Domingo, 17 de Diciembre de 2017
05:39 CET.
Opinión

Editorial: Cambio de gobierno en España

Después de Estados Unidos, España es el país con mayor peso en la política internacional respecto a Cuba. Este domingo, en España se ha producido una holgada victoria electoral del conservador Partido Popular (PP). ¿Qué significa este cambio de Gobierno? En el orden interno, corresponderá a los españoles discernir acerca de ello. Para los cubanos, representa el cierre del polémico mandato de José Luis Rodríguez Zapatero.

Durante las dos legislaturas socialistas, las relaciones entre Cuba y España experimentaron acontecimientos de diversos significados. Entre los positivos puede contarse la salida de la cárcel del poeta y periodista Raúl Rivero y de un grupo importante de presos políticos, en diferentes fases, gracias a la presión de la sociedad civil cubana y a las gestiones de Madrid y de la Iglesia Católica. Se produjo también la reanudación —siempre relativa debido a la obstinada política de Fidel Castro— del intercambio cultural y de la cooperación al desarrollo, a pesar de no haber sido reabierto el Centro Cultural Español en la capital cubana.

Por otra parte, los aspectos negativos de la política de Madrid hacia La Habana causaron honda preocupación en el exilio. En 2007, por iniciativa de España y del entonces comisario europeo de Desarrollo, la Unión Europea eliminó las sanciones impuestas a La Habana a raíz de la ola represiva de 2003. A partir de ese momento, el canciller español Miguel Ángel Moratinos intentó sin éxito suspender la Posición Común de la UE, extremo que luego corrigió discretamente su sucesora, Trinidad Jiménez.

A tono con los reclamos del PP mientras estuvo en la oposición, esta nueva etapa en la relación entre ambos países debería ser de solidaridad manifiesta con la disidencia interna y de respeto hacia el exilio. Y, a la vez, debería conservar los elementos positivos del intercambio pueblo a pueblo.

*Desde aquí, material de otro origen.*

(** ** Reference values of the elementary functions

    The correctly rounded binary64 values of [ln 2], [ln 5], [sin 5] and
    [cos 5]. *)
Definition ln_2 : float := 0x1.62e42fefa39efp-1%float.
Definition ln_5 : float := 0x1.9c041f7ed8d33p+0%float.
Definition sin_5 : float := (-0x1.eaf81f5e09933p-1)%float.
Definition cos_5 : float := 0x1.22785706b4ad9p-2%float.

(** The floats at most [k] units in the last place away from [c]. *)
Definition ulp_ball (k : nat) (c : float) : list float :=
  c :: map (fun i => Nat.iter (S i) next_up c) (seq 0 k)
    ++ map (fun i => Nat.iter (S i) next_down c) (seq 0 k).

(** An implementation of NumPy is accurate at the arguments the driver
    reaches when its results there are within 4 units in the last place of
    the correctly rounded ones. *)
Definition accurate_at_driver_points `{NumPy} : Prop :=
  In (log64 2) (ulp_ball 4 ln_2) ∧
  In (sin64 5) (ulp_ball 4 sin_5) ∧
  In (cos64 5) (ulp_ball 4 cos_5).

(** Half a unit of the fourth decimal: the tolerance of a value quoted to
    four decimals. *)
Definition four_decimals : Q := 0.00005%Q.

(** ** A table of NumPy results

    The binary64 values NumPy returns at the arguments the closed examples
    below reach: the IEEE special cases of the logarithm, and the correctly
    rounded values at 1, 2 and 5.  Arguments outside the table are mapped
    to nan; no example relies on them. *)
Definition table_log (a : float) : float :=
  if (a <? 0)%float then nan
  else if (a =? 0)%float then neg_infinity
  else if (a =? 1)%float then 0%float
  else if (a =? 2)%float then ln_2
  else if (a =? 5)%float then ln_5
  else if (a =? infinity)%float then infinity
  else nan.

Definition table_sin (a : float) : float :=
  if (a =? 0)%float then a
  else if (a =? 5)%float then sin_5
  else nan.

Definition table_cos (a : float) : float :=
  if (a =? 0)%float then 1%float
  else if (a =? 5)%float then cos_5
  else nan.

Definition numpy_table : NumPy :=
  {| log64 := table_log; sin64 := table_sin; cos64 := table_cos |}.

(** ** Sample heaps for the closed examples *)

(** Two seeds with float tangents: [(2.0, 1.0)] and [(5.0, 0.0)]. *)
Definition two_seeds : heap :=
  [instance (PyFloat 2) (PyFloat 1); instance (PyFloat 5) (PyFloat 0)].

(** A single dual number [(p, t)] with Python-float attributes. *)
Definition one_dual (p t : float) : heap := [instance (PyFloat p) (PyFloat t)].

(** [1 / n] does not raise [ZeroDivisionError]: [n] is no Python zero.  A
    [numpy.float64] divisor never raises. *)
Definition divisible (n : num) : Prop :=
  match n with
  | PyInt m => m ≠ 0%Z
  | PyFloat f => (f =? 0)%float = false
  | NpFloat64 _ => True
  end.

(** [n] is a Python [int] or [float] equal to zero. *)
Definition python_zero (n : num) : Prop :=
  n = PyInt 0 ∨ ∃ f : float, n = PyFloat f ∧ (f =? 0)%float = true.

(** ** Effects on the heap *)

(** A computation that never touches the heap. *)
Definition read_only {A : Type} (m : M A) : Prop := ∀ h : heap, (m h).2 = h.

(** A computation that only ever adds instances. *)
Definition extends {A : Type} (m : M A) : Prop := ∀ h : heap, h `prefix_of` (m h).2.

(** The two outcomes a method can have on the heap [h]: nothing changed and
    the result (if any) is no instance; or exactly one instance was added
    and the result refers to it. *)
Definition unchanged_or_fresh (h : heap) (out : result value * heap) : Prop :=
  (out.2 = h ∧ ∀ l : nat, out.1 ≠ Ok (VRef l)) ∨
  (∃ o : obj, out = (Ok (VRef (length h)), h ++ [o])).




(** ** Comparing two runs *)

(** Two values look the same, each in its own heap: equal if they are not
    instances, and instances with the same attribute dictionary
    otherwise (their addresses may differ). *)
Definition same_view (h1 h2 : heap) (v1 v2 : value) : Prop :=
  match v1, v2 with
  | VRef l1, VRef l2 => ∃ o : obj, h1 !! l1 = Some o ∧ h2 !! l2 = Some o
  | VRef _, _ | _, VRef _ => False
  | _, _ => v1 = v2
  end.

(** Two runs end alike: the same exception, or results that look the same
    in the final heaps. *)
Definition same_outcome (out1 out2 : result value * heap) : Prop :=
  match out1.1, out2.1 with
  | Ok v1, Ok v2 => same_view out1.2 out2.2 v1 v2
  | Raise e1, Raise e2 => e1 = e2
  | _, _ => False
  end.

(** Two runs, started in [h1] and [h2], only add instances and end in
    results related by [R] (or in the same exception). *)
Definition sim {A : Type} (R : heap -> heap -> A -> A -> Prop)
    (h1 h2 : heap) (out1 out2 : result A * heap) : Prop :=
  h1 `prefix_of` out1.2 ∧ h2 `prefix_of` out2.2 ∧
  match out1.1, out2.1 with
  | Ok a1, Ok a2 => R out1.2 out2.2 a1 a2
  | Raise e1, Raise e2 => e1 = e2
  | _, _ => False
  end.

(** Equality of results that do not refer to the heap. *)
Definition same {A : Type} : heap -> heap -> A -> A -> Prop := fun _ _ a1 a2 => a1 = a2.

(** Every instance a variable of the environment refers to exists. *)
Definition bound_in (h : heap) (env : list value) : Prop :=
  Forall (fun v => match v with VRef l => is_Some (h !! l) | _ => True end) env.

(** The seeds of both passes of the driver side by side: [x1], [x2] seeded
    for the derivative in [x1], then [x1], [x2] seeded for the one in
    [x2]. *)
Definition four_seeds : heap :=
  [instance (PyFloat 2) (PyInt 1); instance (PyFloat 5) (PyInt 0);
   instance (PyFloat 2) (PyInt 0); instance (PyFloat 5) (PyInt 1)].

(** ** Instances and their invariant *)

(** An instance is initialised when both attributes are bound. *)
Definition initialised (o : obj) : Prop := is_Some (o !! "x") ∧ is_Some (o !! "dx").

(** Every instance of the heap is initialised. *)
Definition well_formed (h : heap) : Prop := Forall initialised h.

(** A reference points to an instance of the heap; any other value is
    bound as it is. *)
Definition bound (h : heap) (v : value) : Prop :=
  match v with
  | VRef l => is_Some (h !! l)
  | _ => True
  end.

(** The two outcomes of a method on the heap [h], with the new instance
    spelled out: nothing changed and the result is no instance, or the
    instance [ADTangent(x, dx)] was added and returned. *)
Definition unchanged_or_constructed (h : heap) (out : result value * heap) : Prop :=
  (out.2 = h ∧ ∀ l : nat, out.1 ≠ Ok (VRef l)) ∨
  (∃ x dx : num, out = (Ok (VRef (length h)), h ++ [instance x dx])).

(** The exceptions of a computation all satisfy [P]. *)
Definition raises_only {A : Type} (P : exc_class -> Prop) (m : M A) : Prop :=
  ∀ (h : heap) (e : exc_class), (m h).1 = Raise e -> P e.

(** The exceptions the arithmetic and the attribute reads can end in. *)
Definition primitive_error (e : exc_class) : Prop :=
  e = ZeroDivisionError ∨ e = OverflowError ∨ e = TypeError ∨ e = AttributeError.

(** The number of operator applications and calls in an expression. *)
Fixpoint operations (e : expr) : nat :=
  match e with
  | Var _ | Lit _ => 0
  | BinOp _ l r => S (operations l + operations r)
  | Log e | Sin e => S (operations e)
  end.

(** Every variable of the expression is below [n]. *)
Fixpoint closed (n : nat) (e : expr) : Prop :=
  match e with
  | Var i => i < n
  | Lit _ => True
  | BinOp _ l r => closed n l ∧ closed n r
  | Log e | Sin e => closed n e
  end.

(** ** Polynomials over integer seeds *)

(** An expression built from variables with [+], [-] and [*] only. *)
Fixpoint polynomial (e : expr) : Prop :=
  match e with
  | Var _ => True
  | BinOp op l r => op ≠ TrueDiv ∧ polynomial l ∧ polynomial r
  | _ => False
  end.

(** The value of a polynomial at the integer point [ps]. *)
Fixpoint value_at (ps : list Z) (e : expr) : Z :=
  match e with
  | Var i => default 0%Z (ps !! i)
  | BinOp Add l r => value_at ps l + value_at ps r
  | BinOp Sub l r => value_at ps l - value_at ps r
  | BinOp Mul l r => value_at ps l * value_at ps r
  | _ => 0
  end.

(** Its partial derivative in the variable [j] at [ps], by the rules of
    calculus. *)
Fixpoint partial (j : nat) (ps : list Z) (e : expr) : Z :=
  match e with
  | Var i => if decide (i = j) then 1 else 0
  | BinOp Add l r => partial j ps l + partial j ps r
  | BinOp Sub l r => partial j ps l - partial j ps r
  | BinOp Mul l r => value_at ps l * partial j ps r + partial j ps l * value_at ps r
  | _ => 0
  end.

(** [ts_0 * f j + ts_1 * f (j+1) + ...]. *)
Fixpoint weighted (f : nat -> Z) (j : nat) (ts : list Z) : Z :=
  match ts with
  | [] => 0
  | t :: ts' => t * f j + weighted f (S j) ts'
  end.

(** The derivative of a polynomial at [ps] along the direction [ts]: the
    partial derivatives weighted by the components of the direction. *)
Definition directional (ps ts : list Z) (e : expr) : Z :=
  weighted (fun j => partial j ps e) 0 ts.

(** The variables of [env] are instances with integer attributes: the
    [i]-th has primal [(ρ !! i).1] and tangent [(ρ !! i).2]. *)
Definition integer_seeds (h : heap) (env : list value) (ρ : list (Z * Z)) : Prop :=
  Forall2 (fun v pt => holds h v (PyInt pt.1) (PyInt pt.2)) env ρ.

(** ** Text: the rendering [__str__]

    [__str__] builds [f'value:{self.x:.4f}, grad:{self.dx}'].  The format
    [.4f] is defined here exactly: the decimal with four fractional digits
    nearest to the exact binary value, ties to the even digit.  The other
    conversion, the shortest text that reads back as the same float
    ([repr] of a float), belongs to the interpreter and is a parameter.
    So is the interpreter's limit on the decimal digits of an [int] it
    converts to text, [sys.get_int_max_str_digits()]: 4300 unless
    configured, and 0 where there is no limit (the limit is switched off,
    or the interpreter predates it).
    This is the body of the method the class namespace lists by name. *)
Class Builtins : Type := {
  float_repr : float -> string;
  int_max_str_digits : Z
}.

(** The integer nearest to [a / d] for [d > 0], ties to even. *)
Definition div_nearest_even (a d : Z) : Z :=
  let q := (a / d)%Z in
  match (2 * (a mod d) ?= d)%Z with
  | Lt => q
  | Gt => (q + 1)%Z
  | Eq => if Z.even q then q else (q + 1)%Z
  end.

(** The integer nearest to [m * 2^e * 10^4], ties to even. *)
Definition ten_thousandths (m : positive) (e : Z) : Z :=
  if (0 <=? e)%Z then (Zpos m * 2 ^ e * 10000)%Z
  else div_nearest_even (Zpos m * 10000) (2 ^ (- e)).

(** Four decimal digits, leading zeros included. *)
Definition four_digits (r : N) : string :=
  String (pretty_N_char (r / 1000 mod 10))
    (String (pretty_N_char (r / 100 mod 10))
       (String (pretty_N_char (r / 10 mod 10))
          (String (pretty_N_char (r mod 10)) ""))).

(** [n] ten-thousandths written with a decimal point. *)
Definition fixed4 (n : N) : string :=
  pretty (n / 10000)%N +:+ "." +:+ four_digits (n mod 10000).

Definition sign_text (s : bool) : string := if s then "-" else "".

(** [format(f, '.4f')] for a float. *)
Definition format_4f_float (f : float) : string :=
  match Prim2SF f with
  | S754_nan => "nan"
  | S754_infinity s => sign_text s +:+ "inf"
  | S754_zero s => sign_text s +:+ fixed4 0
  | S754_finite s m e => sign_text s +:+ fixed4 (Z.to_N (ten_thousandths m e))
  end.

(** [format(n, '.4f')]: an [int] is converted to a float first. *)
Definition format_4f (n : num) : result string :=
  match n with
  | PyInt z => f ← int_to_float z; Ok (format_4f_float f)
  | PyFloat f => Ok (format_4f_float f)
  | NpFloat64 f => Ok (format_4f_float f)
  end.

(** An [int] has more decimal digits than the interpreter converts to
    text: the limit is on, and [z] has more digits than it allows. *)
Definition exceeds_str_digits `{Builtins} (z : Z) : bool :=
  (0 <? int_max_str_digits)%Z && (10 ^ int_max_str_digits <=? Z.abs z)%Z.

(** [format(n, '')], that is [str(n)]: the decimal digits of an [int], or
    [ValueError] when they are more than the interpreter's limit; the
    interpreter's [repr] of a float of either kind. *)
Definition format_plain `{Builtins} (n : num) : result string :=
  match n with
  | PyInt z => if exceeds_str_digits z then Raise ValueError else Ok (pretty z)
  | PyFloat f => Ok (float_repr f)
  | NpFloat64 f => Ok (float_repr f)
  end.

Module Render.
Section WithBuiltins.
Context `{Builtins}.

(** [def __str__(self)]: the replacement fields are evaluated and
    formatted from left to right. *)
Definition __str__ (self : value) : M string :=
  sx ← getattr self "x";
  v ← lift (format_4f sx);
  sdx ← getattr self "dx";
  g ← lift (format_plain sdx);
  mret ("value:" +:+ v +:+ ", grad:" +:+ g).
End WithBuiltins.
End Render.

(** *** Reading a decimal back *)

Definition digit_of (c : ascii) : option N :=
  let n := N_of_ascii c in
  if ((48 <=? n) && (n <=? 57))%N then Some (n - 48)%N else None.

Al gobierno de Mariano Rajoy le tocará lidiar con una dictadura que ya ha visto pasar a cinco presidentes en tres décadas de democracia española, que mantiene encarcelados a casi un centenar de presos políticos y que sostiene un panorama represivo desolador.

No será fácil para el Partido Popular articular una relación diplomática mínimamente cordial con el régimen, debido a la predisposición histórica de los Castro hacia cualquier gobierno que los cuestione. Pero la política es el arte de lo posible. Hay mucho trabajo por delante: las relaciones comerciales y culturales; una operación humanitaria aún en marcha que incluye a más de 600 personas, entre ex-presos políticos y familiares llegados a España; la reanudación de invitaciones a los disidentes a la Embajada española en La Habana; así como la apertura del Consulado General en Santiago de Cuba, aprobada por Zapatero pero nunca ejecutada; entre otros asuntos.

Ha terminado la era de Zapatero y comienza la de Rajoy.